Jordan Krall’s Speculative Fiction

Sébastien Doubinsky

Speculative fiction is a paradox. Synonymous with science fiction and “genre literature,” it is also one of the most ancient modes of storytelling in literary history. One could easily identify Plato’s Atlantis, Thomas More’s Utopia (1516) and the whole Arthurian cycle within the sub-genre of speculative fiction, as well as George Orwell’s 1984 (1949) and Aldous Huxley’s Brave New World (1932). There is a distinct speculative thread throughout literary narrative that can be traced from the origins of writing until the present day. The reason for this is that definitions of the speculative are extremely vague, as one glimpse on the web shows us: “A broad literary genre encompassing any fiction with supernatural, fantastical, or futuristic elements”. I will, however, try to frame the field of speculative fiction I will be dealing with in this article by restricting my focus to what is usually called dystopian literature. Dystopia is critically defined as the opposite of utopia: that is to say, a fiction set in a negative vision of society (such as the aforementioned Orwell’s 1984) instead of presenting an ideal possibility (such as More’s Utopia). However, the usual scholarly usage of the term “dystopia” becomes problematic when considered in relation to the works I will present and analyse here, since most of them do not deal with the future, but rather present their readers with a deconstructed version of “today,” or even “yesterday.”

Science fiction dystopia presenting a negative view on society and present day issues

[Image by Revan Jinn under a CC BY-NC license]

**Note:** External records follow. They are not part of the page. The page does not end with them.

(** C7, as the code has it.  When the task is saved and the reads that
    [populate] makes after the save succeed (one for a non-empty
    [assignedTo], one for [createdBy]), the endpoint answers 201 with the
    task, and the task is in the collection, whatever the notification
    dispatch does: whatever the gateway answers to any send, and whichever
    storage call of the dispatch or of its cleanup fails. *)
Theorem task_created_whatever_dispatch env uid ttl desc a w :
  blank ttl = false ->
  (forall k, k <= populate_reads (assignedArr a) uid ->
     storage_fails env (clock w + k) = false) ->
  let newTask := mkTask (fresh_id env (clock w)) ttl (or_default desc "")
                        (assignedArr a) uid in
  fst (post_tasks env uid ttl desc a w) = mkResponse 201 (TaskCreated newTask)
  /\ In newTask (tasks (snd (post_tasks env uid ttl desc a w))).
Proof.
  intros Hb Hok newTask.
  rewrite (post_tasks_run env uid ttl desc a w Hb Hok). fold newTask.
  split; [reflexivity|]. cbn [snd].
  apply (keeps_dispatch env (fun x => In newTask (tasks x))); try now intros.
  unfold saved, after_populate.
  destruct (creator (createdBy newTask)), (assignedTo newTask); cbn;
    apply in_or_app; right; now left.
Qed.

(** Every send of the dispatch fails on the network and every removal of
    the cleanup is rejected by the storage: the answer is still 201. *)
Definition flaky : Env :=
  mkEnv (fun n => (9 <=? n)%nat) (fun _ _ => FetchError "ECONNRESET")
        (fun n => "id" ++ string_of_nat n) (fun p => p) "secret".

Lemma task_created_whatever_dispatch_witness :
  fst (post_tasks flaky "u0" "Fix the build" "" (Assignees ["u1"; "u2"])
                  Sample.start)
  = mkResponse 201
      (TaskCreated (mkTask "id0" "Fix the build" "" ["u1"; "u2"] "u0"))
  /\ filter (fun ev => is_send ev || is_removal ev)
            (trace (snd (post_tasks flaky "u0" "Fix the build" ""
                                    (Assignees ["u1"; "u2"]) Sample.start)))
     = [EvSend "tokA" (task_payload
                         (mkTask "id0" "Fix the build" "" ["u1"; "u2"] "u0"));
        EvSend "tokA" (task_payload
                         (mkTask "id0" "Fix the build" "" ["u1"; "u2"] "u0"));
        EvSend "tokB" (task_payload
                         (mkTask "id0" "Fix the build" "" ["u1"; "u2"] "u0"));
        EvPull "tokA"; EvPull "tokA"; EvPull "tokB"].
Proof.
  split; [|reflexivity].
  apply (task_created_whatever_dispatch flaky "u0" "Fix the build" ""
           (Assignees ["u1"; "u2"]) Sample.start); [reflexivity|].
  intros k Hk. cbn in Hk. cbn.
  destruct k as [|[|[|k]]]; try reflexivity. lia.
Defined.

(** C7 as stated fails: the task is saved, the [populate] read after the
    save is rejected by the storage, and the endpoint answers 500 although
    the task is in the collection. *)
Lemma saved_task_yet_500 :
  fst (post_tasks (Sample.env_with (Sample.only 1) (HttpReply 200 "{ok}"))
                  "u0" "Fix the build" "" (Assignees ["u1"]) Sample.start)
  = mkResponse 500 (ErrorBody "Server error")
  /\ tasks (snd (post_tasks (Sample.env_with (Sample.only 1) (HttpReply 200 "{ok}"))
                            "u0" "Fix the build" "" (Assignees ["u1"])
                            Sample.start))
     = [mkTask "id0" "Fix the build" "" ["u1"] "u0"].
Proof. split; reflexivity. Qed.

(* ===================================================================== *)
(** ** POST /api/auth/register *)
(* ===================================================================== *)

Lemma in_enum r : In r role_enum -> existsb (String.eqb r) role_enum = true.
Proof.
  intros H. apply existsb_exists. exists r. split; [exact H|].
  apply String.eqb_refl.
Qed.

Lemma not_in_enum r : ~ In r role_enum -> existsb (String.eqb r) role_enum = false.
Proof.
  intros H. destruct (existsb (String.eqb r) role_enum) eqn:E; [|reflexivity].
  apply existsb_exists in E as [x [Hx Heq]]. apply String.eqb_eq in Heq.
  subst x. contradiction.
Qed.

(** C10, as the code has it.  The endpoint asks for no credential.  Take a
    request with an unused email whose lookup succeeds.  If its role is one
    that the schema accepts ('admin' or 'user'; an absent or empty role
    counts as 'user'), it has a name, an email and a password, the signing
    secret is configured and the save succeeds, then the endpoint creates
    the user with exactly that role and answers with a session credential
    whose payload carries that role: a caller who supplies 'admin' is given
    an admin credential.  If its role is any other string, then whatever
    the other fields are the save is refused: no user is created, no
    credential is issued and the answer is 500. *)
Theorem register_takes_the_role env nm mail pw r w :
  find_by_email mail (users w) = None ->
  storage_fails env (clock w) = false ->
  (truthy nm = true ->
   truthy mail = true ->
   truthy (jwt_secret env) = true ->
   storage_fails env (S (clock w)) = false ->
   In (opt_or_default r "user") role_enum ->
   post_register env nm mail (Some pw) r w
   = (mkResponse 200
        (Registered (mkJwt (fresh_id env (S (clock w)))
                           (opt_or_default r "user") (jwt_secret env))
                    (fresh_id env (S (clock w))) nm mail
                    (opt_or_default r "user")),
      mkWorld (users w
               ++ [mkUser (fresh_id env (S (clock w))) nm mail
                          ("$2a$10$" ++ digest env pw)
                          (opt_or_default r "user") [] None])
              (tasks w) (S (S (clock w)))
              (trace w ++ [EvFindOne mail;
                           EvSaveUser (fresh_id env (S (clock w)))])))
  /\ (~ In (opt_or_default r "user") role_enum ->
      forall pw',
        post_register env nm mail pw' r w
        = (mkResponse 500 (Text "Server error"), called (EvFindOne mail) w)).
Proof.
  intros Hnew H1. split.
  - intros Hn Hm Hs H2 Hr.
    unfold post_register, respond, bind, User_findOne, query, storage.
    rewrite H1. cbn [users called]. rewrite Hnew.
    unfold bcrypt_hash, ret, now, User_save, validate_user, jwt_sign.
    cbn [name email password role clock called _id].
    rewrite Hn, Hm, (in_enum _ Hr), Hs.
    change (truthy ("$2a$10$" ++ digest env pw)) with true. cbn [andb].
    unfold storage. cbn [clock called]. rewrite H2.
    unfold set_users, called. cbn [users tasks clock trace].
    now rewrite <- app_assoc.
  - intros Hr pw'.
    unfold post_register, respond, bind, User_findOne, query, storage.
    rewrite H1. cbn [users called]. rewrite Hnew.
    destruct pw' as [p|]; [|reflexivity].
    unfold bcrypt_hash, ret, now, User_save, validate_user.
    cbn [name email password role clock called _id].
    rewrite (not_in_enum _ Hr), !andb_false_r. reflexivity.
Qed.

(** An unauthenticated request with role 'admin' gets an admin credential. *)
Lemma register_takes_the_role_witness :
  fst (post_register (Sample.env_with Sample.never (HttpReply 200 "{ok}"))
                     "Eve" "eve@example.com" (Some "pw") (Some "admin")
                     Sample.start)
  = mkResponse 200
      (Registered (mkJwt "id1" "admin" "secret") "id1" "Eve"
                  "eve@example.com" "admin").
Proof.
  rewrite (proj1 (register_takes_the_role
                    (Sample.env_with Sample.never (HttpReply 200 "{ok}"))
                    "Eve" "eve@example.com" "pw" (Some "admin") Sample.start
                    eq_refl eq_refl));
    try reflexivity.
  simpl. now left.
Defined.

This type of dystopian literature, which deals with alternative speculative pasts or presents rather than extrapolated futures, is not new. We could cite Mikhail Bulgakov’s Master and Margarita (1966), Franz Kafka’s The Castle (1926), Kurt Vonnegut’s Slaughterhouse 5 (1969), or Don DeLillo’s White Noise (1985) as good examples of this branch of speculative fiction. What these works have in common are their historical settings and, in a broad sense, their political critique of their respective contemporary socio-political moments. The Master and Margarita takes place during the 1917 Russian revolution, Slaughterhouse 5 during the Second World War, and White Noise in Reagan’s 80s. And although not set in any particular place or time, Kafka’s The Castle is considered an attack on bureaucracy and power. These works are thus all engagés – politically engaged – and echo the worries and injustices of their time, reflecting unique historical situations.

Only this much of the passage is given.